Comment expliquer ce succès soudain ? "Déjà, on ne s'est jamais positionnés en concurrent de la pirogue, du paddle ou du surf. Ensuite, l'aviron indoor permet à des rameurs de niveaux très divers de s'entraîner ensemble. C'est plutôt rare." Sans oublier que Kévin Scott est un grand fan du système éducatif anglo-saxon. "La compétition n'est pas une fin en soi. Elle doit juste permettre de se surpasser. Alors qu'en France, on souffre de "championnites". Il faut être LE champion. Sauf que tout le monde ne peut pas être LE champion ! Heureusement en Polynésie, on se fait plaisir avant tout."
La Polynésie se laisse tenter
Sur un territoire tourné vers la mer, Kévin a fait le pari un peu fou de l'aviron indoor. Un pari gagné malgré les idées reçues. "Dans un club nautique, l'aviron en salle, c'était souvent la punition. Tu te retrouvais sur la machine parce qu'il y avait trop de vent ou qu'il faisait trop froid. Bref, c'était souvent associé à quelque chose de négatif." Alors le directeur technique fédéral a beaucoup travaillé. Seul. Dans son coin. "C'est vrai que les entraînements proposés il y a quelques années, avaient un côté lassant. J'ai échangé avec des rameurs étrangers. Et j'ai commencé à développer de nouveaux contenus."
Car Kévin Scott a également un côté geek. Revendiqué. Il sait créer des applications spécifiques. Ou enrichir celles qui existent déjà. Comme la célèbre Kinomap, l'appli d'entraînement indoor interactive. "J'ai tourné des vidéos en Polynésie et en Nouvelle-Calédonie. Elles sont maintenant sur le site. Le rameur peut ainsi s'entraîner chez lui en ayant l'impression de ramer sur le lagon. Une belle façon de promouvoir l'aviron et les territoires du Pacifique."
Tendre la main aux jeunes
Pour Kévin, l'aviron indoor constitue l'activité idéale. "Le sport santé par excellence. Bien pratiqué, il n'y a aucun risque de blessure. Le cœur travaille. Tu transpires. C'est parfait." Un sport idéal qui peut aussi avoir un rôle sociétal. Face à la montée de l'obésité chez les jeunes Polynésiens, Kévin a lancé l'appli Calorie Quest. "C'est une façon de sensibiliser notre jeunesse qui enchaîne les Coca à longueur de temps. L'application leur permet de dépenser les calories du soda ingurgité sur le rameur. Sauf qu'ils s'y mettent à trois ou quatre et en douze minutes, ils n'y arrivent pas ! J'espère que ça leur fait un électrochoc. Le Coca est facile à consommer mais très difficile à effacer."

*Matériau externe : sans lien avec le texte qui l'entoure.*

Local Open Scope Z_scope.
Set Default Proof Using "Type".

(** ** Exceptions *)

Inductive exn : Type :=
  | OperationalError   (* sqlite3.OperationalError *)
  | ValueError         (* math domain error, malformed ISO date *)
.

Inductive res (A : Type) : Type :=
  | Ok (a : A)
  | Raise (e : exn).
Arguments Ok {A} a.
Arguments Raise {A} e.

#[global] Instance res_ret : MRet res := fun A a => Ok a.

#[global] Instance res_bind : MBind res := fun A B k m =>
  match m with
  | Ok a => k a
  | Raise e => Raise e
  end.

(** [for x in l: acc = f(acc, x)] where the body may raise. *)
Fixpoint for_each {A S} (f : S -> A -> res S) (l : list A) (s : S) : res S :=
  match l with
  | [] => Ok s
  | x :: l' => s' ← f s x; for_each f l' s'
  end.

(** ** Text *)

Module Text.

Definition code (c : ascii) : N := N_of_ascii c.

(** Python's [\s] and [str.strip] on ASCII: TAB..CR, FS..US and space. *)
Definition is_space (c : ascii) : bool :=
  let n := code c in
  ((9 <=? n) && (n <=? 13) || (28 <=? n) && (n <=? 32))%N.

Definition is_upper (c : ascii) : bool :=
  let n := code c in ((65 <=? n) && (n <=? 90))%N.

(** Python's [\w] on ASCII: letters, digits and underscore. *)
Definition is_word (c : ascii) : bool :=
  let n := code c in
  ((48 <=? n) && (n <=? 57) || (65 <=? n) && (n <=? 90)
   || (97 <=? n) && (n <=? 122) || (n =? 95))%N.

Definition lower_char (c : ascii) : ascii :=
  if is_upper c then ascii_of_N (code c + 32) else c.

Fixpoint lower (s : string) : string :=
  match s with
  | EmptyString => EmptyString
  | String c s' => String (lower_char c) (lower s')
  end.

(** [len(s)] *)
Definition len (s : string) : nat := String.length s.

(** [not s] for a string *)
Definition is_empty (s : string) : bool :=
  match s with EmptyString => true | _ => false end.

Fixpoint starts_with (p s : string) : bool :=
  match p, s with
  | EmptyString, _ => true
  | String a p', String b s' => if Ascii.eqb a b then starts_with p' s' else false
  | String _ _, EmptyString => false
  end.

(** [needle in hay] *)
Fixpoint contains (needle hay : string) : bool :=
  starts_with needle hay ||
  match hay with
  | EmptyString => false
  | String _ hay' => contains needle hay'
  end.

(** [sep.join(l)] *)
Fixpoint join (sep : string) (l : list string) : string :=
  match l with
  | [] => EmptyString
  | [x] => x
  | x :: l' => x +:+ sep +:+ join sep l'
  end.

(** [s[i:i+n]]; like Python's slice, [String.substring] stops at the end
    of [s]. *)
Definition slice (i n : nat) (s : string) : string :=
  String.substring i n s.

Fixpoint drop_spaces (s : string) : string :=
  match s with
  | String c s' => if is_space c then drop_spaces s' else s
  | EmptyString => EmptyString
  end.

Fixpoint rev_onto (s acc : string) : string :=
  match s with
  | EmptyString => acc
  | String c s' => rev_onto s' (String c acc)
  end.

Definition rev (s : string) : string := rev_onto s EmptyString.

(** [s.strip()] *)
Definition strip (s : string) : string :=
  rev (drop_spaces (rev (drop_spaces s))).

(** [re.sub(r'[^\w\s]', ' ', s)] *)
Fixpoint punct_to_space (s : string) : string :=
  match s with
  | EmptyString => EmptyString
  | String c s' =>
      String (if is_word c || is_space c then c else " "%char) (punct_to_space s')
  end.

(** [re.sub(r'\s+', ' ', s)]: every maximal run of whitespace becomes one
    space; [in_run] tells that the previous character was whitespace. *)
Fixpoint collapse_spaces (in_run : bool) (s : string) : string :=
  match s with
  | EmptyString => EmptyString
  | String c s' =>
      if is_space c
      then (if in_run then collapse_spaces true s'
            else String " "%char (collapse_spaces true s'))
      else String c (collapse_spaces false s')
  end.

(** [re.findall(r'\b\w{3,}\b', s)]: the maximal runs of word characters of
    length at least 3, left to right; [cur] is the run being read, reversed. *)
Definition flush_word (cur : string) : list string :=
  if (3 <=? len cur)%nat then [rev cur] else [].

Fixpoint find_words (cur : string) (s : string) : list string :=
  match s with
  | EmptyString => flush_word cur
  | String c s' =>
      if is_word c then find_words (String c cur) s'
      else flush_word cur ++ find_words EmptyString s'
  end.

(** *** Shapes of text *)

(** Every character of [s] satisfies [p]. *)
Fixpoint all_chars (p : ascii -> bool) (s : string) : bool :=
  match s with
  | EmptyString => true
  | String c s' => p c && all_chars p s'
  end.

Definition starts_space (s : string) : bool :=
  match s with
  | String c _ => is_space c
  | EmptyString => false
  end.

Definition ends_space (s : string) : bool := starts_space (rev s).

(** Whitespace in [s] is the space character only and never doubled;
    [in_run] tells that a space stands just before [s]. *)
Fixpoint well_spaced (in_run : bool) (s : string) : bool :=
  match s with
  | EmptyString => true
  | String c s' =>
      if is_space c
      then Ascii.eqb c " " && negb in_run && well_spaced true s'
      else well_spaced false s'
  end.

(** A lower-case letter, a digit, an underscore or a space. *)
Definition is_normal_char (c : ascii) : bool :=
  is_word c && negb (is_upper c) || Ascii.eqb c " ".

(** Words of lower-case word characters, separated by single spaces, with
    no space at either end. *)
Definition normal (s : string) : bool :=
  all_chars is_normal_char s && well_spaced false s
  && negb (starts_space s) && negb (ends_space s).

End Text.

(** ** Data model *)

(** [RepoContent], the dataclass of the indexer. *)
Record RepoContent : Type := {
  full_name : string;
  name : string;
  description : string;
  language : string;
  stars : Z;
  updated_at : string;
  html_url : string;
  owner_login : string;
  owner_avatar : string;
  archived : bool;
  readme_content : string;
  topics : list string;
  last_indexed : string;
}.

(** A row of table [repo_index]: SQLite's implicit [rowid], the columns that
    [save_to_database] fills from a [RepoContent], and [content_hash].  The
    [topics] column holds [json.dumps(topics)]; [json.loads] of that text is
    the list again, so the row keeps the list and the text is rendered where
    SQL reads the column. *)
Record row : Type := {
  rowid : Z;
  content : RepoContent;
  content_hash : string;
}.

(** A document of the FTS5 table [repo_fts]: the column values whose
    postings are in the full-text index under [fts_rowid]. *)
Record fts_doc : Type := {
  fts_rowid : Z;
  fts_full_name : string;
  fts_name : string;
  fts_description : string;
  fts_readme_content : string;
  fts_topics : string;
}.

#[global] Instance fts_doc_eq_dec : EqDecision fts_doc.
Proof. solve_decision. Defined.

Autre projet : un championnat de Polynésie scolaire d'aviron indoor. Dès 2023. Pour encore mieux profiter de l'année olympique à venir. "Nous souhaitons organiser un challenge entre écoles. Six ou sept établissements scolaires sont déjà équipés de rameurs. L'équipe championne se retrouverait aux championnats de France en janvier 2024." Kévin Scott n'en a donc pas fini avec les envies. Les idées. L'an prochain, la délégation polynésienne devrait logiquement être plus étoffée qu'en 2023. "L'ambition est simple : créer un véritable échange. Un moment de partage. Et continuer à faire rayonner la Polynésie dans le petit monde de l'aviron."